When the heat and humidity of a Minnesota summer day are at your door, it may seem like a good idea to crank up the AC — until you get the utility bill. Unfortunately, the lower you set your thermostat in the summer, the higher your energy bill will be. When it comes to a home's temperature, everyone's comfort level or preferred temperature will be slightly different. The HVAC technicians at Bloomington Heating & Air have put together this guide on the best temperature setting AC in summer and how to stay comfortable with a higher indoor temperature.
What's The Best Temperature?
While many homeowners may say that they set their home temperature to 72 degrees in the summer, the Department of Energy states that number is too low and recommends setting your home to 78 degrees during the summer.
How To Stay Comfortable With Hotter Temperatures
While 78 degrees might seem too hot for many Minnesota residents, there are some ways that you can raise the temperature while staying comfortable. Of course, increasing the temperature doesn't have to make you uncomfortable, so we have outlined some ways to do this without sacrificing your comfort, including the following.

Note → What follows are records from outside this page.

(* ===== verification/JobClientProps.v ===== *)
(** The job client: jobs reach the client they are for and the channels are used
    safely, what a client that disconnects can do to the distribution, which
    streams a node has, and what a client learns of a refused completion. *)
From S2P Require Import Prelude ZenErr Monad Runtime ClusterState ClusterStore Zenflake JobServer JobClient.
From S2P Require Import Messages JobManager ClusterProps.

(** ** Requests to the leaders *)

Section broadcast.
Context `{Rpc}.

Definition accepted (req : SubscribeJobRequest) (streams : list clientNodeStream)
    : list (Z * SubscribeJobRequest) :=
  (λ s, (s.(cns_stream), req)) <$> filter (λ s, stream_Send s.(cns_stream) req = None) streams.

Lemma send_loop req streams err c :
  ∃ err', for_fold streams err (send_to req) c =
    (Ret err', set_jc_streams (c.(jc_sent) ++ accepted req streams) c.(jc_closedStreams) c).
Proof.
  revert err c. induction streams as [|s streams IH]; intros err c.
  { exists err. unfold accepted. simpl. rewrite app_nil_r. by destruct c. }
  simpl. unfold accepted. rewrite filter_cons.
  destruct (stream_Send (cns_stream s) req) as [e|] eqn:E.
  - rewrite decide_False by done.
    destruct (IH (join_opt err (errw! "failed to send request to nodeID %s: %w" [e])) c) as [err' IH'].
    exists err'. erewrite bind_step by (unfold send_to; rewrite E; reflexivity). exact IH'.
  - rewrite decide_True by done.
    destruct (IH err (set_jc_streams (c.(jc_sent) ++ [(s.(cns_stream), req)]) c.(jc_closedStreams) c))
      as [err' IH'].
    exists err'. erewrite bind_step by (unfold send_to; rewrite E; reflexivity).
    rewrite IH'. simpl. by rewrite <- app_assoc.
Qed.
(* ===== verification/Reads.v ===== *)
(** Reads on the cluster: the handlers of the cluster server
    (internal/cluster/server/server.go) that query the database of a partition,
    and the methods of the node (internal/cluster/node.go) that ask a follower
    of one partition, or of every partition, and put the answers together.
    Definitions are read from a database of the node itself.

    A node keeps, per partition, whether it has an engine, whether it leads the
    partition, and its replica of the database.  Reading may fill the caches of
    a replica. *)
From S2P Require Import Prelude ZenErr Monad Runtime Sql Pages PartitionDB ClusterState ClusterStore Zenflake.
From S2P Require Import JobClient Messages Commands.

#[local] Open Scope string_scope.
#[local] Open Scope list_scope.

Record ReadPartition := { rp_Engine : bool; rp_IsLeader : bool; rp_DB : DB }.
Abbreviation ReadServer := (gmap Z ReadPartition).

(** ** Messages of the cluster protocol *)

Record ProtoJob := {
  pj_Key : Z; pj_ElementInstanceKey : Z; pj_ElementId : string; pj_ProcessInstanceKey : Z;
  pj_Type : string; pj_State : Z; pj_CreatedAt : Z; pj_Variables : string; pj_Assignee : option string
}.
Record ProtoIncident := {
  pin_Key : Z; pin_ElementInstanceKey : Z; pin_ElementId : string; pin_ProcessInstanceKey : Z;
  pin_Message : error; pin_CreatedAt : Z; pin_ResolvedAt : option Z; pin_ExecutionToken : Z
}.
Record FlowElement := { fe_Key : Z; fe_ElementId : string; fe_ProcessInstanceKey : Z; fe_CreatedAt : Z }.
Record ProtoDecisionInstance := {
  pdi_Key : Z; pdi_DmnResourceDefinitionKey : Z; pdi_ProcessInstanceKey : option Z;
  pdi_FlowElementInstanceKey : option Z; pdi_EvaluatedAt : Z;
  pdi_EvaluatedDecisions : option string; pdi_DecisionOutput : option string
}.
Record ElementStatisticEntry := { ese_ElementId : string; ese_ActiveCount : Z; ese_IncidentCount : Z }.
Record ProtoDefinition := {
  pde_Key : Z; pde_Version : Z; pde_Id : string; pde_Name : string; pde_Definition : string
}.

Record ProtoDefinitionStatistics := {
  pds_Key : Z; pds_Version : Z; pds_BpmnProcessId : string; pds_BpmnProcessName : string;
  pds_Total : Z; pds_Active : Z; pds_Completed : Z; pds_Terminated : Z; pds_Failed : Z
}.

(** PartitionedJobs, PartitionedProcessInstances and the like. *)
Record Partitioned (A : Type) := { ptd_PartitionId : Z; ptd_Items : list A; ptd_TotalCount : Z }.
Arguments Build_Partitioned {A}. Arguments ptd_PartitionId {A}. Arguments ptd_Items {A}.
Arguments ptd_TotalCount {A}.

Record GetJobsRequest := {
  gj_Page : Z; gj_Size : Z; gj_Partitions : list Z; gj_JobType : option string; gj_State : option Z;
  gj_Assignee : option string; gj_ProcessInstanceKey : option Z; gj_Sort : option string
}.
Record GetProcessInstancesRequest := {
  gp_Page : Z; gp_Size : Z; gp_Partitions : list Z; gp_DefinitionKey : Z; gp_ParentKey : Z;
  gp_BusinessKey : option string; gp_ProcessId : option string; gp_CreatedFrom : option Z;
  gp_CreatedTo : option Z; gp_State : option Z; gp_ShowChildProcesses : option bool;
  gp_ActivityId : option string; gp_SortByOrder : option string
}.
Record GetChildProcessInstancesRequest := {
  gc_Page : Z; gc_Size : Z; gc_ParentInstanceKey : option Z; gc_State : option Z;
  gc_SortByOrder : option string
}.
Record GetDecisionInstancesRequest := {
  gd_Page : Z; gd_Size : Z; gd_Partitions : list Z; gd_DmnResourceDefinitionKey : option Z;
  gd_DmnResourceDefinitionId : option string; gd_ProcessInstanceKey : option Z;
  gd_EvaluatedFrom : option Z; gd_EvaluatedTo : option Z; gd_SortByOrder : option string
}.
Record GetStatisticsRequest := {
  gs_Page : Z; gs_Size : Z; gs_Partitions : list Z; gs_OnlyLatest : option bool;
  gs_BpmnProcessIdIn : list string; gs_BpmnProcessDefinitionKeyIn : list Z; gs_Name : option string;
  gs_Sort : option string
}.

(** ** The cluster server *)

(** [int64(size) * int64(page-1)]: the subtraction is one of int32. *)
Definition server_offset (page size : Z) : Z := (size * wrap32 (page - 1))%Z.

(** The total count is the one of the first row, 0 without rows. *)
Definition first_total {A} (rows : list (A * Z)) : Z :=
  match rows with [] => 0%Z | (_, n) :: _ => wrap32 n end.

Definition on_db {A} (p : Z) (m : ST DB A) : ST ReadServer A := λ ns,
  match ns !! p with
  | None => (Panic "nil pointer dereference", ns)
  | Some n => let '(o, db) := m n.(rp_DB) in
              (o, <[p := {| rp_Engine := n.(rp_Engine); rp_IsLeader := n.(rp_IsLeader); rp_DB := db |}]> ns)
  end.
(* ===== verification/RestReads.v ===== *)
(** Reads over REST (internal/rest/server.go): the checks and defaults of the
    parameters, the calls of the node, the status of an error, and the pages
    put together from the answers of the partitions.

    A parameter of an enumeration is the string of the query.  The times of a
    response are the milliseconds they are made of. *)
From S2P Require Import Prelude ZenErr Monad Runtime Sql Pages PartitionDB ClusterState JobClient Commands Reads.

#[local] Open Scope string_scope.
#[local] Open Scope list_scope.

(** A response with a body, or the status of another one. *)
Inductive RestResponse (A : Type) := RestOk (body : A) | RestStatus (status : Z).
Arguments RestOk {A} body. Arguments RestStatus {A} status.

(** ** Parameters *)

Definition PaginationDefaultPage : Z := 1.
Definition PaginationDefaultSize : Z := 10.
Definition PaginationMaxSize : Z := 100.

Definition defaultPagination (page size : option Z) : Z * Z :=
  (default PaginationDefaultPage page, default PaginationDefaultSize size).

Definition validatePagination (page size : Z) : option error :=
  if (page <? 1)%Z then Some (BadRequest (err! "page must be >= 1, got %d"))
  else if ((size <? 1) || (PaginationMaxSize <? size))%Z
  then Some (BadRequest (err! "size must be between 1 and %d, got %d"))
  else None.

(** sql.SortString; ascending by default. *)
Definition SortString (sortOrder sortBy : option string) : option string :=
  (λ by_, by_ +:+ "_" +:+ default "asc" sortOrder) <$> sortBy.

(** The handlers that check the sort: the column must be a supported one, the
    order is descending by default; [None] is a bad request. *)
Definition checked_sort (supported : list string) (sortOrder sortBy : option string) : option (option string) :=
  if forallb (λ by_, bool_decide (by_ ∈ supported)) (option_list sortBy) then
    match sortOrder with
    | None => Some (SortString (Some "desc") sortBy)
    | Some o => if bool_decide (o ∈ ["asc"; "desc"]) then Some (SortString sortOrder sortBy) else None
    end
  else None.

(** The state filter of instances. *)
Definition instance_state_filter (state : option string) : option (option Z) :=
  match state with
  | None => Some None
  | Some s =>
      if (s =? "active")%string then Some (Some (ActivityState_int ActivityStateActive))
      else if (s =? "completed")%string then Some (Some (ActivityState_int ActivityStateCompleted))
      else if (s =? "terminated")%string then Some (Some (ActivityState_int ActivityStateTerminated))
      else if (s =? "failed")%string then Some (Some (ActivityState_int ActivityStateFailed))
      else None
  end.

(** The state filter of jobs. *)
Definition job_state_filter (state : option string) : option (option ActivityState) :=
  match state with
  | None => Some None
  | Some s =>
      if (s =? "active")%string then Some (Some ActivityStateActive)
      else if (s =? "completed")%string then Some (Some ActivityStateCompleted)
      else if (s =? "terminated")%string then Some (Some ActivityStateActive)
      else None
  end.

(** ** Values of a response: an unexpected state or type panics *)

Definition getRestJobState {T} (state : ActivityState) : ST T string :=
  match state with
  | ActivityStateActive => mret "active"
  | ActivityStateCompleted => mret "completed"
  | ActivityStateTerminated => mret "terminated"
  | ActivityStateFailed => mret "failed"
  | _ => panic "unexpected runtime.ActivityState: %#v"
  end.

Definition getRestProcessInstanceState {T} (state : ActivityState) : ST T string :=
  match state with
  | ActivityStateReady => mret "active"
  | ActivityStateActive => mret "active"
  | ActivityStateCompleted => mret "completed"
  | ActivityStateFailed => mret "failed"
  | ActivityStateTerminated => mret "terminated"
  | _ => panic "unexpected runtime.ActivityState: %#v"
  end.

Definition getRestProcessInstanceType {T} (type : Z) : ST T string :=
  if (type =? ProcessType_int ProcessTypeDefault)%Z then mret "default"
  else if (type =? ProcessType_int ProcessTypeSubProcess)%Z then mret "subprocess"
  else if (type =? ProcessType_int ProcessTypeCallActivity)%Z then mret "callActivity"
  else if (type =? ProcessType_int ProcessTypeMultiInstance)%Z then mret "multiInstance"
  else panic "unexpected runtime.ProcessType: %#v".

Record RestProcessInstance := {
  ri_Key : Z; ri_BpmnProcessId : string; ri_BusinessKey : option string; ri_CreatedAt : Z;
  ri_ProcessDefinitionKey : Z; ri_ProcessType : string; ri_State : string; ri_Variables : vars;
  ri_ParentProcessInstanceKey : option Z; ri_ActiveElementInstances : list (Z * string * Z * string)
}.
Record RestJob := {
  rj_Key : Z; rj_ElementId : string; rj_ProcessInstanceKey : Z; rj_Type : string; rj_State : string;
  rj_CreatedAt : Z; rj_Variables : vars; rj_Assignee : option string
}.
Lemma page_of_instances_run p failed db :
  db.(db_queryErr) "FindProcessInstancesPage" = None → db.(db_queryErr) "GetTokens" = None →
  keys_ok db.(db_data) →
  page_of_instances p failed db =
  (Ret (inl ((λ r, listed db.(db_data) r.1) <$> q_FindProcessInstancesPage p db.(db_data),
             first_total (q_FindProcessInstancesPage p db.(db_data)))), db).
Proof.
  intros E1 E2 Hk. unfold page_of_instances.
  erewrite respond_run by (by apply query_many_run).
  erewrite bind_step by (by apply query_many_run).
  unfold mret, ST_ret. do 4 f_equal. apply list_fmap_ext. intros i [[r id] n] Hr%list_elem_of_lookup_2.
  unfold listed, proto_instance_row, parent_key. cbn [fst snd]. f_equal.
  destruct (inr_ParentProcessExecutionToken r) as [t|] eqn:Et; [|done]. cbn. do 2 f_equal.
  f_equal. apply token_of_query; [by apply ok_token_key|].
  apply list_elem_of_fmap. exists (r, id, n). cbn [fst]. by rewrite Et.
Qed.

(** The request for the page with the number [page]. *)
Definition with_page (page : Z) (req : GetProcessInstancesRequest) : GetProcessInstancesRequest :=
  {| gp_Page := page; gp_Size := req.(gp_Size); gp_Partitions := req.(gp_Partitions);
     gp_DefinitionKey := req.(gp_DefinitionKey); gp_ParentKey := req.(gp_ParentKey);
     gp_BusinessKey := req.(gp_BusinessKey); gp_ProcessId := req.(gp_ProcessId);
     gp_CreatedFrom := req.(gp_CreatedFrom); gp_CreatedTo := req.(gp_CreatedTo);
     gp_State := req.(gp_State); gp_ShowChildProcesses := req.(gp_ShowChildProcesses);
     gp_ActivityId := req.(gp_ActivityId); gp_SortByOrder := req.(gp_SortByOrder) |}.

(** The instances of a partition that match the request. *)
Definition matching_rows (req : GetProcessInstancesRequest) (d : Database) : list (InstanceRow * string) :=
  filter (instance_matches (instances_page_params req) d) (joined_instances d).

(** The page [i], counted from 0, of one partition, cut out of the rows in the
    order [rows] in which the query has them. *)
Definition page_items (req : GetProcessInstancesRequest) (i : nat) (d : Database)
    (rows : list (InstanceRow * string)) : list ProtoProcessInstance :=
  listed d <$> limit_offset req.(gp_Size) (Z.of_nat i * req.(gp_Size)) rows.
Definition sorted_rows (req : GetProcessInstancesRequest) (i : nat) (d : Database) : list (InstanceRow * string) :=
  order_by req.(gp_Size) (Z.of_nat i * req.(gp_Size)) (instances_order req.(gp_SortByOrder)) (matching_rows req d).
Definition page_of_partition (req : GetProcessInstancesRequest) (i : nat) (p : Z) (d : Database)
    : Partitioned ProtoProcessInstance :=
  let items := page_items req i d (sorted_rows req i d) in
  {| ptd_PartitionId := p; ptd_Items := items;
     ptd_TotalCount := match items with [] => 0%Z | _ => wrap32 (Z.of_nat (length (matching_rows req d))) end |}.

Lemma matching_with_page page req d :
  filter (instance_matches (instances_page_params (with_page page req)) d) (joined_instances d) =
  matching_rows req d.
Proof. done. Qed.

(** A page with the number of all rows, read as a page of the rows. *)
Lemma page_fmap {A B} (f : A → B) limit offset terms (l : list A) :
  (λ r, f r.1) <$> page limit offset terms l = f <$> limit_offset limit offset (order_by limit offset terms l).
Proof.
  unfold page, with_total. rewrite limit_offset_fmap, <- list_fmap_compose.
  by apply list_fmap_ext.
Qed.
Lemma page_total {A} limit offset terms (l : list A) :
  first_total (page limit offset terms l) =
  match limit_offset limit offset (order_by limit offset terms l) with
  | [] => 0%Z
  | _ => wrap32 (Z.of_nat (length l))
  end.
Proof.
  unfold page, with_total. rewrite limit_offset_fmap, (Permutation_length (order_by_perm _ _ _ l)).
  by destruct (limit_offset limit offset _).
Qed.

Lemma server_offset_exact i size :
  (Z.of_nat i < 2 ^ 31 - 1)%Z → server_offset (Z.of_nat i + 1) size = (Z.of_nat i * size)%Z.
Proof.
  intros Hi. unfold server_offset. replace (Z.of_nat i + 1 - 1)%Z with (Z.of_nat i) by lia.
  unfold wrap32. rewrite Z.mod_small by lia. lia.
Qed.

Lemma server_page_run req i p db ns :
  (∃ rp, ns !! p = Some rp ∧ rp.(rp_DB) = db) →
  db.(db_queryErr) "FindProcessInstancesPage" = None → db.(db_queryErr) "GetTokens" = None →
  keys_ok db.(db_data) → (Z.of_nat i < 2 ^ 31 - 1)%Z → req.(gp_Partitions) = [p] →
  server_GetProcessInstances (with_page (Z.of_nat i + 1) req) ns =
  (Ret (inl [page_of_partition req i p db.(db_data)]), ns).
Proof.
  intros (rp & Hp & <-) E1 E2 Hk Hi Hreq. unfold server_GetProcessInstances.
  change (gp_Partitions (with_page (Z.of_nat i + 1) req)) with (gp_Partitions req). rewrite Hreq.
  eapply server_one_partition; [done|].
  erewrite bind_step by (by apply page_of_instances_run).
  unfold mret, ST_ret. do 3 f_equal. unfold q_FindProcessInstancesPage.
  change (ipp_SortByOrder (instances_page_params (with_page (Z.of_nat i + 1) req)))
    with (gp_SortByOrder req).
  change (ipp_Size (instances_page_params (with_page (Z.of_nat i + 1) req))) with (gp_Size req).
  change (ipp_Offset (instances_page_params (with_page (Z.of_nat i + 1) req)))
    with (server_offset (Z.of_nat i + 1) (gp_Size req)).
  rewrite server_offset_exact, matching_with_page, page_fmap, page_total by done.
  unfold page_of_partition, page_items, sorted_rows. f_equal.
  by destruct (limit_offset (gp_Size req) _ _).
Qed.
Lemma make_inv maxSize p us c g :
  us !! g = Some Counting → (p.(rp_activeRunnersCount) < p.(rp_maxVmPoolSize))%Z →
  pool_inv maxSize {| rs_pool := p; rs_users := us; rs_cleanup := c |} →
  pool_inv maxSize {| rs_pool := (make_runner p).2; rs_users := <[g := Using (make_runner p).1]> us; rs_cleanup := c |}.
Proof.
  intros Hg Hlt [Hmax Hnd Hmade Hcount Hbound Hmutex Hkept]. cbn in *.
  assert (Hp : rp_pool p ++ held (<[g := Using (rp_made p)]> us) ≡ₚ rp_made p :: (rp_pool p ++ held us)).
  { destruct (held_insert _ _ _ Hg) as (others & -> & ->). cbn. by rewrite Permutation_middle. }
  unfold runners in *. split; cbn in *.
  - done.
  - unfold runners. cbn. rewrite Hp. apply NoDup_cons. split; [|done]. intros Hin.
    rewrite Forall_forall in Hmade. apply Hmade in Hin. lia.
  - unfold runners. cbn. rewrite Hp. constructor; cbn; [lia|]. eapply Forall_impl; [exact Hmade|]. cbn. intros x Hx. lia.
  - unfold runners. cbn. rewrite Hp, length_cons. lia.
  - lia.
  - done.
  - apply insert_kept; [exact Hkept|done].
Qed.

(** A runner that is used fits into the pool: nothing is discarded. *)
Lemma return_inv maxSize p us c g r :
  us !! g = Some (Using r) → pool_inv maxSize {| rs_pool := p; rs_users := us; rs_cleanup := c |} →
  ∃ p', send r p = Some p' ∧ pool_inv maxSize {| rs_pool := p'; rs_users := <[g := Outside]> us; rs_cleanup := c |}.
Proof.
  intros Hg Hi. destruct (held_insert _ _ _ Hg) as (others & H1 & H2).
  assert (Hlt : (pool_len p < p.(rp_maxVmPoolSize))%Z).
  { destruct Hi as [Hmax _ _ Hcount Hbound _ _]. unfold runners in Hcount. cbn in *.
    rewrite H1, length_app in Hcount. cbn [holds app] in Hcount. rewrite length_cons in Hcount. unfold pool_len. lia. }
  unfold send. rewrite bool_decide_true by done. eexists. split; [done|].
  refine (pool_inv_same _ _ _ _ _ _ _ _ _ Hi); try done; try apply Hi.
  - unfold runners. cbn. rewrite H1, (H2 Outside). cbn. by rewrite <- (assoc_L (++)).
  - cbn. apply insert_kept; [apply Hi|done].
Qed.

Lemma user_inv maxSize p us c g u u' p' :
  us !! g = Some u → user_step u p = Some (u', p') → pool_inv maxSize {| rs_pool := p; rs_users := us; rs_cleanup := c |} →
  pool_inv maxSize {| rs_pool := p'; rs_users := <[g := u']> us; rs_cleanup := c |}.
Proof.
  intros Hg E Hi. destruct u; cbn in E; [done| | | | |].
  - destruct (receive p) as [[r p1]|] eqn:Er; inversion E; subst; [by eapply take_inv|by eapply change_inv].
  - destruct (rp_cleanup_has_mutex p); [done|]. case_bool_decide; inversion E; subst.
    + by apply (make_inv maxSize p us c g).
    + by eapply change_inv.
  - destruct (receive p) as [[r p1]|] eqn:Er; [|done]. inversion E; subst. by eapply take_inv.
  - destruct (return_inv _ _ _ _ _ _ Hg Hi) as (p1 & Es & Hi'). rewrite Es in E. by inversion E; subst.
  - exfalso. by eapply (pi_kept _ _ Hi).
Qed.
Definition ErrNodeIDRequired : error := err! "node required".
Definition ErrJoinFailed : error := err! "failed to join cluster".
Definition ErrJoinCanceled : error := err! "join operation canceled".
Definition ErrBootCanceled : error := err! "boot operation canceled".
Definition ErrBootTimeout : error := err! "boot timeout".

Inductive BootStatus := BootUnknown | BootJoin | BootDone | BootTimeout | BootCanceled.

(** The state of the node that starts, as far as booting sees it: its client
    manager, the stores of the nodes it can reach (by client), how often the
    context was asked, and how often a node was asked to let it join. *)
Record BootWorld := {
  bw_client : ClientManager;
  bw_stores : gmap Z Store;
  bw_asked : nat;
  bw_joins : nat
}.

Section boot.
Context `{Dial} (resolvableAddress : string → option error).
Context (iter : ∀ (A : Type), gmap string A → list (string * A)).
Context (Marshal : Command → option error).
(** Whether the context is done at the n-th look. *)
Context (cancelled : nat → bool).

(** ** The cluster server *)

Definition server_Notify (id address : string) : ST Store unit :=
  wrap (λ e, errw! "failed to notify store: %w" [e]) (Notify resolvableAddress iter id address).

Definition server_Join (id address : string) (voter : bool) : ST Store unit :=
  wrap (λ e, errw! "failed to notify store: %w" [e]) (Join Marshal resolvableAddress id address voter).
Definition scan_NullInt64 (src : Param) : result (option Z) :=
  match src with
  | Some (Parameter_D d) => Good (Some (int64_of d))
  | Some (Parameter_I i) => Good (Some i)
  | Some (Parameter_S s) => Some <$> Atoi s
  | None => Good None
  | Some _ => Bad (err! "invalid int64 col:%d type:%T val:%v")
  end.

Definition scan_dest (src : Param) (d : Dest) : result Dest :=
  match d with
  | DestTime t => match toTime src with
                  | Good t => Good (DestTime t)
                  | Bad e => Bad (err! "%v: bad time col:(%d/%s) val:%v")
                  end
  | DestInt i => DestInt <$> scan_int 64 id src i
  | DestInt32 i => DestInt32 <$> scan_int 32 wrap32 src i
  | DestInt64 i => DestInt64 <$> scan_int 64 id src i
  | DestFloat64 x => DestFloat64 <$> scan_float src x
  | DestString s => DestString <$> scan_string src s
  | DestBool b => DestBool <$> scan_bool src b
  | DestBytes y => DestBytes <$> scan_bytes src y
  | DestNullString _ => DestNullString <$> scan_NullString src
  | DestNullInt64 _ => DestNullInt64 <$> scan_NullInt64 src
  | DestOther _ => Bad (err! "unknown destination type (%T) to scan into in variable #%d")
  end.

(** The variables are written one after the other: those before an error keep
    their new values. *)
Fixpoint scan_from (n : nat) (values : list Param) (count : nat) : ST (list Dest) unit :=
  match count with
  | O => mret tt
  | S count' =>
      dest ← get;
      match dest !! n, values !! n with
      | Some d, Some src =>
          d' ← of_result (scan_dest src d);
          modify (λ dest, <[n := d']> dest) ;;
          scan_from (S n) values count'
      | _, _ => panic "index out of range"
      end
  end.

Definition Scan (columns : list string) (values : list Param) : ST (list Dest) unit :=
  dest ← get;
  if bool_decide (length dest = length columns) then scan_from 0 values (length dest)
  else throw (err! "expected %d columns but got %d vars").

(** ** Rows *)

Record Rows := { rw_columns : list string; rw_values : list (list Param); rw_rowNumber : Z }.

Definition ConstructRows (columns : list string) (values : list (list Param)) : Rows :=
  {| rw_columns := columns; rw_values := values; rw_rowNumber := -1 |}.
(** A list that names an element of another type (an incoming association that
    is the id of a flow node) makes the loader panic. *)
Lemma mistyped_list_panics rs1 vs t ids1 id ids2 rs2 e :
  all_ignored (unknown_elements process) →
  tagged definitions = rs1 ++ RefSlice t (ids1 ++ id :: ids2) :: rs2 →
  Forall2 (field_resolved (element definitions)) rs1 vs →
  Forall (λ x, element definitions x = None ∨ ∃ e, names (element definitions) t x e) (nonempty ids1) →
  id ≠ "" → element definitions id = Some e → t ∉ implements e →
  ∃ m fields, ResolveReferences process definitions [] = (Panic m, fields).
Proof.
  intros Hu Ht Hvs Hids Hid He Hm. unfold ResolveReferences. rewrite decide_True by (apply unknown_empty; by split).
  destruct (collectBaseElements definitions (∅, [])) as [refs rs] eqn:E.
  assert (Hr : ∀ id, refs !! id = element definitions id).
  { intros i. rewrite <-registered, E. done. }
  rewrite collect_spec in E. simplify_eq/=. rewrite Ht. clear Ht. generalize (@nil FieldValue).
  induction Hvs as [|r v rs1 vs Hv _ IH]; intros fields; cbn [for_each app];
    unfold mbind, ST_bind at 1; unfold wrap, attempt, on_field; unfold mbind, ST_bind at 1.
  - destruct (resolve_list_panics _ _ t ids1 id ids2 None [] e Hr Hids Hid He Hm) as (m & v' & Ep).
    unfold makeResolvable. unfold mbind, ST_bind. rewrite Ep. by do 2 eexists.
  - apply (makeResolvable_spec _ _ Hr) in Hv as ->. unfold wrap_result, mret, ST_ret. apply IH.
Qed.
End references.

(** A start event and an end event; the second process names the end event as
    what comes into it. *)
Definition two_events (incoming : string) : GoStruct :=
  TDefinitions_struct "d" (TProcess_struct "p"
    [[embedding 2 (TFlowNode_struct "s" [] ["f"])]; [embedding 2 (TFlowNode_struct "e" [incoming] [])];
     [TSequenceFlow_struct "f" "s" "e"]]).

Example two_events_resolve :
  (ResolveReferences (Container [] []) (two_events "f") []).1 = Ret tt ∧
  element (two_events "f") "e" = Some (embedding 2 (TFlowNode_struct "e" ["f"] [])).
Proof. split; vm_compute; reflexivity. Qed.

Example node_as_incoming_panics :
  (ResolveReferences (Container [] []) (two_events "e") []).1
  = Panic "reflect: call of reflect.Value.Elem on slice Value".
Proof. vm_compute. reflexivity. Qed.

(** A gateway with a default flow into a sub process: the flow finds the sub
    process, not the activity inside it, whose id is empty. *)
Definition nested_process : GoStruct :=
  TDefinitions_struct "d" (TProcess_struct "p"
    [[embedding 2 (TFlowNode_struct "s" [] ["f1"])];
     [TSequenceFlow_struct "f1" "s" "g"; TSequenceFlow_struct "f2" "g" "sub"];
     [default_flow_gateway "g" ["f1"] ["f2"] "f2"];
     [TSubProcess_struct "sub" ["f2"] [] [[embedding 2 (TFlowNode_struct "inner" [] [])]]]]).

Example nested_process_resolves :
  (ResolveReferences (Container [] [Container [] []]) nested_process []).1 = Ret tt ∧
  names (element nested_process) IFlowNode "sub"
    (TSubProcess_struct "sub" ["f2"] [] [[embedding 2 (TFlowNode_struct "inner" [] [])]]) ∧
  is_Some (element nested_process "inner").
Proof. unfold names. split_and!; [vm_compute; reflexivity..| |vm_compute; eauto]. simpl. set_solver. Qed.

Replace Your Air Conditioning Unit
If it has been a decade or more since your HVAC system was installed, a new AC unit can make your home more efficient. Newer systems typically have a variable-speed fan and two-stage cooling capabilities. This can keep your home cooler more consistently, even on a lower setting. These can even run longer without excess energy use and removes more humidity from the air.
Raise The Temperature When No One Is Home
If you aren't home, you can't be uncomfortable. We recommend raising the temperature of your home to be as close to the outdoor temperature as possible. This can slow down the flow of heat into your home, making your air conditioner work more efficiently while saving you money on your energy bill.
Cut Down On Your Expenses
While keeping your thermostat set below 78 is comfortable, it could increase the cost of energy bills along with shortening the lifespan of your AC system. Keeping your thermostat on can cause the air conditioner to work harder, shortening its life. If the AC unit continues to run overtime, you may find yourself replacing it sooner than anticipated, which could cost you thousands of dollars.
Invest In A Box Or Ceiling Fan
A box or ceiling fan can help keep you comfortable even if the indoor temperature is high. But you can also save energy by opening a window at night rather than using a fan or lowering the temperature. Box fans can even be placed in an open window to let in more cool air. This lets in the cool fresh air and helps your AC to work less.
Slowly Increase The Temperature
78 degrees isn't the ideal temperature for everyone, so we recommend raising the temperature by one degree every week during the summer. This can help your family to adjust to the indoor temperature slowly but surely.